---------- DATA SUPPLIED ----------
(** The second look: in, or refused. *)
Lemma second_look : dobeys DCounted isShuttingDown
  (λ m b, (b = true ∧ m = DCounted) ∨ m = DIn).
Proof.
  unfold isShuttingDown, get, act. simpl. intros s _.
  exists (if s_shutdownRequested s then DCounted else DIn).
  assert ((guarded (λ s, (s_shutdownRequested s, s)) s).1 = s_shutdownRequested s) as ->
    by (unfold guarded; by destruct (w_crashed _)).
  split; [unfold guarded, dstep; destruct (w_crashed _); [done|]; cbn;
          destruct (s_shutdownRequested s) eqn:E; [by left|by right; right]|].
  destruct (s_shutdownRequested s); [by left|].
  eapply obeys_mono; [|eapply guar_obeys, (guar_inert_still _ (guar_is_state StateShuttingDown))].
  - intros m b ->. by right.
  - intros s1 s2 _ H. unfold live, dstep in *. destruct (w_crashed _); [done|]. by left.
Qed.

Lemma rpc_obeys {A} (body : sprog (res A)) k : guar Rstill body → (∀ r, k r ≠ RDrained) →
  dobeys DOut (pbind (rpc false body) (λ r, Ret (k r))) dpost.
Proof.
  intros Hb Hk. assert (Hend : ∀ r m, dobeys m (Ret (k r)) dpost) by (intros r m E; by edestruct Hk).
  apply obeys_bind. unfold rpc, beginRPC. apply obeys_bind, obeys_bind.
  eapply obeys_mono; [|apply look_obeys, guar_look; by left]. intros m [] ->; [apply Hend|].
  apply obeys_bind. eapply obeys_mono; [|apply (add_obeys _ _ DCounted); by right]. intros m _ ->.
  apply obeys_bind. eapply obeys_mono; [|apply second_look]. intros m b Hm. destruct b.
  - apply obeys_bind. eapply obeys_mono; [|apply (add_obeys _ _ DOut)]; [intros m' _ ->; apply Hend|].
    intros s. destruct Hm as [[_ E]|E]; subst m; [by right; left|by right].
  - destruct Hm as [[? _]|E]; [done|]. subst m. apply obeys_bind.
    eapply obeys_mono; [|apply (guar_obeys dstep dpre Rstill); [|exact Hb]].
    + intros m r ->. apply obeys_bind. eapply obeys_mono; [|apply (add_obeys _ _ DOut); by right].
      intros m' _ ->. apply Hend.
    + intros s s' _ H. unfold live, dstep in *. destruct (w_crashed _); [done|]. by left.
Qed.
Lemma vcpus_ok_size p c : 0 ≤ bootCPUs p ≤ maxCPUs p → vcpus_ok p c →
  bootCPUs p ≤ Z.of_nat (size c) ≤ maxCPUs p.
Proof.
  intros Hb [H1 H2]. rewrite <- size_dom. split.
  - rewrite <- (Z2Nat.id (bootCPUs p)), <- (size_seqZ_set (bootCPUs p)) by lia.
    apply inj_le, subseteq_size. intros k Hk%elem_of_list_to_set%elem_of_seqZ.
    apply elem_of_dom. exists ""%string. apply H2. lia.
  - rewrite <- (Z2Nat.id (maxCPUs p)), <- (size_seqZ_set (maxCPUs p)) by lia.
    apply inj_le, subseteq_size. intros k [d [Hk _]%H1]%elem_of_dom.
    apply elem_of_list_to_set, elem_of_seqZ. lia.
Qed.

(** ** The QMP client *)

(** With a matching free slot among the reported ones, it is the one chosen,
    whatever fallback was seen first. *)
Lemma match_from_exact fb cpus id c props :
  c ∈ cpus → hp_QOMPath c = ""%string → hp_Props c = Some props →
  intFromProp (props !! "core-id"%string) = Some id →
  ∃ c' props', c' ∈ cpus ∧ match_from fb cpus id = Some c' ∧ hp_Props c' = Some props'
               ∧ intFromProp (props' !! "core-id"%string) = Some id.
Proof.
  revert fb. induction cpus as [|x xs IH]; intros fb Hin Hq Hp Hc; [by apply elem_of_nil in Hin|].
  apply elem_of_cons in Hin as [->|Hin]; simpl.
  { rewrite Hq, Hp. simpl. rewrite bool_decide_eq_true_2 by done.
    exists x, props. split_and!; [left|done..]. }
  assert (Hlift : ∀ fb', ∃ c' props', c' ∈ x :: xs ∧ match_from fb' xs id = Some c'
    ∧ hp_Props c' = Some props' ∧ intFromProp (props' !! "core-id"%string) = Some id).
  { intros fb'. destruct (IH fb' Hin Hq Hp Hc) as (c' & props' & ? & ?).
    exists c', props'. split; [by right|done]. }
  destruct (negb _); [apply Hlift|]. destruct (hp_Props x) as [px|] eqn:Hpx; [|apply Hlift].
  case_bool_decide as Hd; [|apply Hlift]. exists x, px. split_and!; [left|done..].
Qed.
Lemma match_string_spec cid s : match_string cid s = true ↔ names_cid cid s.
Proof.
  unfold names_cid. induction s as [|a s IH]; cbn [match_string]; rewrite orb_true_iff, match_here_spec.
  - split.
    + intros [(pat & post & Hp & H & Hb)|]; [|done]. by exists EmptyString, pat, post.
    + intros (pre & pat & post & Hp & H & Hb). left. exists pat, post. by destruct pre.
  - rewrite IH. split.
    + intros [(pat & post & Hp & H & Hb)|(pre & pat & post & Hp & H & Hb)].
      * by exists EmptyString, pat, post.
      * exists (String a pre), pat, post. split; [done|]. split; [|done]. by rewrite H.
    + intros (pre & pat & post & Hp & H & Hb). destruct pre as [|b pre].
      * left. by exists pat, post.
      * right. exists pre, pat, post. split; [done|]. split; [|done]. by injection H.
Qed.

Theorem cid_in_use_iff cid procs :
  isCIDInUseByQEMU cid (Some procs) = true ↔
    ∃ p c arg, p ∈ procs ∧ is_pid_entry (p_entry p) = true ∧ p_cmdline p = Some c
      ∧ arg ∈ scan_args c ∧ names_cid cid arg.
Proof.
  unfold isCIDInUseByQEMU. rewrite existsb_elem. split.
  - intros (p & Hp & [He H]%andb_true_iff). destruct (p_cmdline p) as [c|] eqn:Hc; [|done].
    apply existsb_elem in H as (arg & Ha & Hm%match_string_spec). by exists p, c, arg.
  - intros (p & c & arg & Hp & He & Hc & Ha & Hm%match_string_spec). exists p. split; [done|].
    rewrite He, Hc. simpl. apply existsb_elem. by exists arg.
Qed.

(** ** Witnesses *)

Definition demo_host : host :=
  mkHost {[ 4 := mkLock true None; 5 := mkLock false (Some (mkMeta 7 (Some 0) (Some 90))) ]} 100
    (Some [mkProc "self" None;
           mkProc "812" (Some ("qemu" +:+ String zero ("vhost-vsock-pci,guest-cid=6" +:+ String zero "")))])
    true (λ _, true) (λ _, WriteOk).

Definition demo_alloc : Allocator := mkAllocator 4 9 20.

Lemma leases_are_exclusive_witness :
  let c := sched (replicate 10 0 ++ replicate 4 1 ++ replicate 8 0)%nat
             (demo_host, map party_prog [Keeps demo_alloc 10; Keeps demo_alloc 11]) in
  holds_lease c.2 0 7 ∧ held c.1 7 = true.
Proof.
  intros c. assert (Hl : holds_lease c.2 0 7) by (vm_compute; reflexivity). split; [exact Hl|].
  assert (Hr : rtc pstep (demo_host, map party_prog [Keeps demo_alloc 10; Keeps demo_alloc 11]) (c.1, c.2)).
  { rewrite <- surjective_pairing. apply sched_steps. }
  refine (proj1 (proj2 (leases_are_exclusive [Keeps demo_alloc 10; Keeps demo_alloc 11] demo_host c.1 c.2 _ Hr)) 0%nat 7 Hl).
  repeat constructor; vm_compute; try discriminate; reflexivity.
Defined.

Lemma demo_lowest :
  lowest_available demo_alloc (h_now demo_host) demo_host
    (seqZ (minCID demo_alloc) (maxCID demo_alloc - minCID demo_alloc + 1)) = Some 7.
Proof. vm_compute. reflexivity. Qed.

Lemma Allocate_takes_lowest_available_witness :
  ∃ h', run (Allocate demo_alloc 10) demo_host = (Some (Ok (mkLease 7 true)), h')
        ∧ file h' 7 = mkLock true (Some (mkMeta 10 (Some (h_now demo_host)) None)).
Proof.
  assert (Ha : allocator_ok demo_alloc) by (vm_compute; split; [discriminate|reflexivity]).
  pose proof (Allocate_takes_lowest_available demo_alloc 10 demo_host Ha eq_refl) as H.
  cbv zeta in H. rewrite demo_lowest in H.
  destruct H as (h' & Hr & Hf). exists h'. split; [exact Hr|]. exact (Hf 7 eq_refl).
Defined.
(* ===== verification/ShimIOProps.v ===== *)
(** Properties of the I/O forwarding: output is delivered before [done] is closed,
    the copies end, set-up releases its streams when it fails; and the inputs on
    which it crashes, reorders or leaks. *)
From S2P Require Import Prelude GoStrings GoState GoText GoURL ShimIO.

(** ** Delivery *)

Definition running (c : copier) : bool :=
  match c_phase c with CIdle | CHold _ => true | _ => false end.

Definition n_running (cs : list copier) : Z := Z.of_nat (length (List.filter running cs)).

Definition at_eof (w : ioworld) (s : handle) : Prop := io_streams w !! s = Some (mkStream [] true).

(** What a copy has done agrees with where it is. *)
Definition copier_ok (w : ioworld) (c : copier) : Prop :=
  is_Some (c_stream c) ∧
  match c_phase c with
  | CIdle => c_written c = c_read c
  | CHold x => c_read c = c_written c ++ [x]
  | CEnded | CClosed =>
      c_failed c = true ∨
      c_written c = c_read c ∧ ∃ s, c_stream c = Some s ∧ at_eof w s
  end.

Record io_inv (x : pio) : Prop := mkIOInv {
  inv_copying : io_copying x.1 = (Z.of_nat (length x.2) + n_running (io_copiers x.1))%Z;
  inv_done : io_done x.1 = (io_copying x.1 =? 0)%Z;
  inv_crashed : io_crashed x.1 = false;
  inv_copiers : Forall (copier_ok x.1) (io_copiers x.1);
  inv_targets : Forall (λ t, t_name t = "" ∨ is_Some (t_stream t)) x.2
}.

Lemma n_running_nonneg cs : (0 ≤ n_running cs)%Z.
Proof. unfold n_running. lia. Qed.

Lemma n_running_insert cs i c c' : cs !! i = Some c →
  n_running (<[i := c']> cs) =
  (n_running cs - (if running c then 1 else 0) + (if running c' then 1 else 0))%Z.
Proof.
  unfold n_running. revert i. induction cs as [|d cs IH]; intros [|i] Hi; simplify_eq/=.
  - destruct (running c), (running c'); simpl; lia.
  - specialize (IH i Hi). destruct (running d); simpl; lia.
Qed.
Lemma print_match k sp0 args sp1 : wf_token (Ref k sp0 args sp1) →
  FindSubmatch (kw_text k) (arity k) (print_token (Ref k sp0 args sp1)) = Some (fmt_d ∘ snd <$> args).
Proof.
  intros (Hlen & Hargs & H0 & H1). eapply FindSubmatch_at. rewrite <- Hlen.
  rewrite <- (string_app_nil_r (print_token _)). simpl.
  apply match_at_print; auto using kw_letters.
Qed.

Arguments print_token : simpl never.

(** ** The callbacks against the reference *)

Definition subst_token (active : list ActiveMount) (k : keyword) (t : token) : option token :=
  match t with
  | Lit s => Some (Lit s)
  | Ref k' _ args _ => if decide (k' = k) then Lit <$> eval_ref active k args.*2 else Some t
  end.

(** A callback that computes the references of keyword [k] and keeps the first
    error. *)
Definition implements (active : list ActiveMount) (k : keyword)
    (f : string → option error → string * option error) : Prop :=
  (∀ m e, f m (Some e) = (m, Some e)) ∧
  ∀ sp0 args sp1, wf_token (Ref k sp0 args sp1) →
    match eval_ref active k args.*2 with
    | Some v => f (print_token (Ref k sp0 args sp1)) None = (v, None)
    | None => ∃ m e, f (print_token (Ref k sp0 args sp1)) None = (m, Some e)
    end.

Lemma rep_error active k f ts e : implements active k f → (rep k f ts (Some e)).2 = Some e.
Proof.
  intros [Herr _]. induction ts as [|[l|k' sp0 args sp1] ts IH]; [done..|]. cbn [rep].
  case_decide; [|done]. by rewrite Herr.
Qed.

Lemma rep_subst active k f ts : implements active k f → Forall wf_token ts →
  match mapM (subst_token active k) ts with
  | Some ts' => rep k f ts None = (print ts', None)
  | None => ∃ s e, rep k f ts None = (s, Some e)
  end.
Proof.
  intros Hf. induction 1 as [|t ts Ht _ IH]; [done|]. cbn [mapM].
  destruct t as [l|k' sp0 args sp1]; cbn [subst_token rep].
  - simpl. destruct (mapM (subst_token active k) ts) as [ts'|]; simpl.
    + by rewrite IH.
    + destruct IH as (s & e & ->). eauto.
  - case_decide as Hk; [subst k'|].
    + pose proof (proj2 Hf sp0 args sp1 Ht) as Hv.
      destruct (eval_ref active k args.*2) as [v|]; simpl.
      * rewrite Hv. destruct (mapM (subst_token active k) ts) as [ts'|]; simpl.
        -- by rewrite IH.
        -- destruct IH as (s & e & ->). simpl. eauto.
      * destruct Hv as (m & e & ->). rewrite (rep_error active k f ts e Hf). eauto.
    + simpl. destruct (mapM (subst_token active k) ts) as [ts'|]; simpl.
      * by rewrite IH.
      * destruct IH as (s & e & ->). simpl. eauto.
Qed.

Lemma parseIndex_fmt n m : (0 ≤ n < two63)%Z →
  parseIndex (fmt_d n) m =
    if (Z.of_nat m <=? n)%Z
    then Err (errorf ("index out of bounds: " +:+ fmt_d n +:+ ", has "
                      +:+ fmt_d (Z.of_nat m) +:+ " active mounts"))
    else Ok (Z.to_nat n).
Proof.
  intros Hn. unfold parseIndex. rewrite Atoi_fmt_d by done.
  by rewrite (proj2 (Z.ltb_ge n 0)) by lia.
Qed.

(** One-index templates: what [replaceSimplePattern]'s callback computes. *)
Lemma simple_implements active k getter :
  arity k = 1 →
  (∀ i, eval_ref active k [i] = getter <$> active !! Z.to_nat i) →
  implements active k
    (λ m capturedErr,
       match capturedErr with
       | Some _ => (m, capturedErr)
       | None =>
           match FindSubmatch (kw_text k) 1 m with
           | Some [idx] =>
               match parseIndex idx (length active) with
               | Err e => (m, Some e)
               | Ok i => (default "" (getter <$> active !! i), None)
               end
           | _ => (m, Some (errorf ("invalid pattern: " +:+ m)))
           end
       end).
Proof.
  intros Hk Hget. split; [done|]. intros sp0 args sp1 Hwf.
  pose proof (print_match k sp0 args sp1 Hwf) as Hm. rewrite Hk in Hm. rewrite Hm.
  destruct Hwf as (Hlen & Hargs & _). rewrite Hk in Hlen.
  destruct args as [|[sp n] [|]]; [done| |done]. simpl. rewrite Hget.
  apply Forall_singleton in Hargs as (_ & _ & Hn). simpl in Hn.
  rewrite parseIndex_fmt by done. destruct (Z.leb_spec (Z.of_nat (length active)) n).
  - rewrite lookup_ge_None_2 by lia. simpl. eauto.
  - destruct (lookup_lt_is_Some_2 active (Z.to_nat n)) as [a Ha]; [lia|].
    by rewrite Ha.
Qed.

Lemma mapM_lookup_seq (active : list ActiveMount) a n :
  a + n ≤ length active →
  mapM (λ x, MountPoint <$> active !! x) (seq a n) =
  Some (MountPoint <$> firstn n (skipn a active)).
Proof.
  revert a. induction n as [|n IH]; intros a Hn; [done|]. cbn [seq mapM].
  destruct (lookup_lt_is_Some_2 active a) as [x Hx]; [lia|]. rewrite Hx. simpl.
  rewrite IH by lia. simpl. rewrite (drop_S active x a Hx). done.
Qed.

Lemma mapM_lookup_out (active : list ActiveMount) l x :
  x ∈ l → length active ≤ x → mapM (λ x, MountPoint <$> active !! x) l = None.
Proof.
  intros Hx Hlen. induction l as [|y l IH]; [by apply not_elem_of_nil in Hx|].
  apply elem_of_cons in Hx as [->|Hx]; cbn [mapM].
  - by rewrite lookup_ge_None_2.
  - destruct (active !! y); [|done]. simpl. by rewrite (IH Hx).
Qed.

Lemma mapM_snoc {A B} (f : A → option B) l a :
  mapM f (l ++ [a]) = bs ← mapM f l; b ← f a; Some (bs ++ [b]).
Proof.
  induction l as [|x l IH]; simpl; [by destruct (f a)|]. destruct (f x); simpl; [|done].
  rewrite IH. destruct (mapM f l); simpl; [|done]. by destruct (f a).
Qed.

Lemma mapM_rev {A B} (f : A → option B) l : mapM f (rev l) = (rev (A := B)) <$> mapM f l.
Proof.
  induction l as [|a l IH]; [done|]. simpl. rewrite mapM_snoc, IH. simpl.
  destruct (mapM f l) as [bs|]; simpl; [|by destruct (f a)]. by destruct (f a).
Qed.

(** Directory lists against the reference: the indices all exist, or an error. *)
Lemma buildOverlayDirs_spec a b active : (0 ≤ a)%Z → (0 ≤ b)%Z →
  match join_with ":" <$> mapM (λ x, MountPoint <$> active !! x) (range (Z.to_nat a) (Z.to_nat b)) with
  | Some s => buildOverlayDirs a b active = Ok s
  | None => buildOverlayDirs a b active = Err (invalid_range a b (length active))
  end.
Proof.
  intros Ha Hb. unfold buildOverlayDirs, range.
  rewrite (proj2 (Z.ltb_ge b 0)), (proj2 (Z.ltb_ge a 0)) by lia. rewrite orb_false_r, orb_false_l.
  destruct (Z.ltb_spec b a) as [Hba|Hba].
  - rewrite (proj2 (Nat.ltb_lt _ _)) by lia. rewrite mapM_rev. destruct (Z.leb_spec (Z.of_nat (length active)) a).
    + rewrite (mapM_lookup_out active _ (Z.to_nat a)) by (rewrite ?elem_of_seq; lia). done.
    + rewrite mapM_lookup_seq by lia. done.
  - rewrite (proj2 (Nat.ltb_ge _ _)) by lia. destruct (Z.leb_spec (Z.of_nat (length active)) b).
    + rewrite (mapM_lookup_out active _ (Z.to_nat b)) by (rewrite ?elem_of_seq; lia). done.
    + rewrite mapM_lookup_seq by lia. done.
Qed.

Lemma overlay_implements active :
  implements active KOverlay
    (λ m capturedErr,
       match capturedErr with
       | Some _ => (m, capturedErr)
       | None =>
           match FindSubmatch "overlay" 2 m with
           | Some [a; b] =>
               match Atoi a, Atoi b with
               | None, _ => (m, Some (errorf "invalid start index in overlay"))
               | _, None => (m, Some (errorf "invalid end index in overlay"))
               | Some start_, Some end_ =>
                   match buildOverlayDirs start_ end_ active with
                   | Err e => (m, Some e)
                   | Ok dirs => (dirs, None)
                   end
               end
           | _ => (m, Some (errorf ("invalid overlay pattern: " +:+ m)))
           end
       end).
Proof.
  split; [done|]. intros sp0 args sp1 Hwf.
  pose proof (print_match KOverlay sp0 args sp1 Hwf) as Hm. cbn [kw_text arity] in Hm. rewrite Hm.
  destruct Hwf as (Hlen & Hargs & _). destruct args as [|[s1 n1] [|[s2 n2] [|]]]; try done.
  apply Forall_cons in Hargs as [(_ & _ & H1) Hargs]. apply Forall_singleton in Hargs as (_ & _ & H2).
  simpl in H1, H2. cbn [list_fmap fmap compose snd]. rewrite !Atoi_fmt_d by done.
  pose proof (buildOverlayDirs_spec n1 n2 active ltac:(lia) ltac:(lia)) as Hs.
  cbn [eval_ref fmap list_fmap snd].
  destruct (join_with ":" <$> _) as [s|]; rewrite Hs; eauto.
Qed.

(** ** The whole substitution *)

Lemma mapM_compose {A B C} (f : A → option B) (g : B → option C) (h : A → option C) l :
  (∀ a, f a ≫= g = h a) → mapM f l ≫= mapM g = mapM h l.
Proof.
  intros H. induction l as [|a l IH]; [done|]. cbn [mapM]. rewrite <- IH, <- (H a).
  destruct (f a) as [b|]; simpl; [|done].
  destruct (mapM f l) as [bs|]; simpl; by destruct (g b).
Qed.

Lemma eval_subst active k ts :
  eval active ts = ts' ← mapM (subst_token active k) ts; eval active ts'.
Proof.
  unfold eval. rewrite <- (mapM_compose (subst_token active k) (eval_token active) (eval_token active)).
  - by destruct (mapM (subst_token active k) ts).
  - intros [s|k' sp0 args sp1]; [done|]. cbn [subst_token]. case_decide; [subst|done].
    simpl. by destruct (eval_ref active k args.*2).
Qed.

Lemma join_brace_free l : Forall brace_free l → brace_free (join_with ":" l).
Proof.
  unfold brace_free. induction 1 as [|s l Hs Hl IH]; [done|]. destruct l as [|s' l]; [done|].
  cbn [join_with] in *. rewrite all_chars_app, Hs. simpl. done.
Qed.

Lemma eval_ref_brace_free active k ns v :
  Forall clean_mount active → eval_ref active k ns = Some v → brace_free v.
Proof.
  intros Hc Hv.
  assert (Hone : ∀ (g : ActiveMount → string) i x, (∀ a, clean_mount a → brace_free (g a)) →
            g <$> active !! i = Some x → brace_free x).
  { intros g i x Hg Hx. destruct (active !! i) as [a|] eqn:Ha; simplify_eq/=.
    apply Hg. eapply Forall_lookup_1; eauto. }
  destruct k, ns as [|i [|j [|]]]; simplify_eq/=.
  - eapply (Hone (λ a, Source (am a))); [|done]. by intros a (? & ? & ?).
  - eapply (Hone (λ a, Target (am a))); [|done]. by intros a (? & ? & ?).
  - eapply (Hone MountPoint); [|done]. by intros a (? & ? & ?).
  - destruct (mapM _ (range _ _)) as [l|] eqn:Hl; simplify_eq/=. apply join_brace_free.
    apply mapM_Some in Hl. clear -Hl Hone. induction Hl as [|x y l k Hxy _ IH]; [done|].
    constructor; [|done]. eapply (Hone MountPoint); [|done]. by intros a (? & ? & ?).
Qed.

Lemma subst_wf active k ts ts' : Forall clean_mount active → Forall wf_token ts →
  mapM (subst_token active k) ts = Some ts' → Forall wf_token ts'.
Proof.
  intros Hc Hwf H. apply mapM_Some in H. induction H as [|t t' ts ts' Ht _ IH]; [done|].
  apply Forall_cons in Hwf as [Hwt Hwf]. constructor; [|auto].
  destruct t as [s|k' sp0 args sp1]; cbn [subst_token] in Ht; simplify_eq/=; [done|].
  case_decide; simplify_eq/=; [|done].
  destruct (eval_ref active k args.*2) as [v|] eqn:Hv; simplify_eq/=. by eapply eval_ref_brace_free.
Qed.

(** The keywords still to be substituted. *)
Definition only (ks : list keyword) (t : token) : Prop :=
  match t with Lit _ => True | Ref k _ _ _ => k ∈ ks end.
----------
#### TASK REQUIREMENTS
A word-for-word copy of the lines above from the one with "destruct k, ns" through the one with "- eapply (Hone MountPoint);", inclusive, is the only output wanted.

#### SOLUTION TO THE EXERCISE
  destruct k, ns as [|i [|j [|]]]; simplify_eq/=.
  - eapply (Hone (λ a, Source (am a))); [|done]. by intros a (? & ? & ?).
  - eapply (Hone (λ a, Target (am a))); [|done]. by intros a (? & ? & ?).
  - eapply (Hone MountPoint); [|done]. by intros a (? & ? & ?).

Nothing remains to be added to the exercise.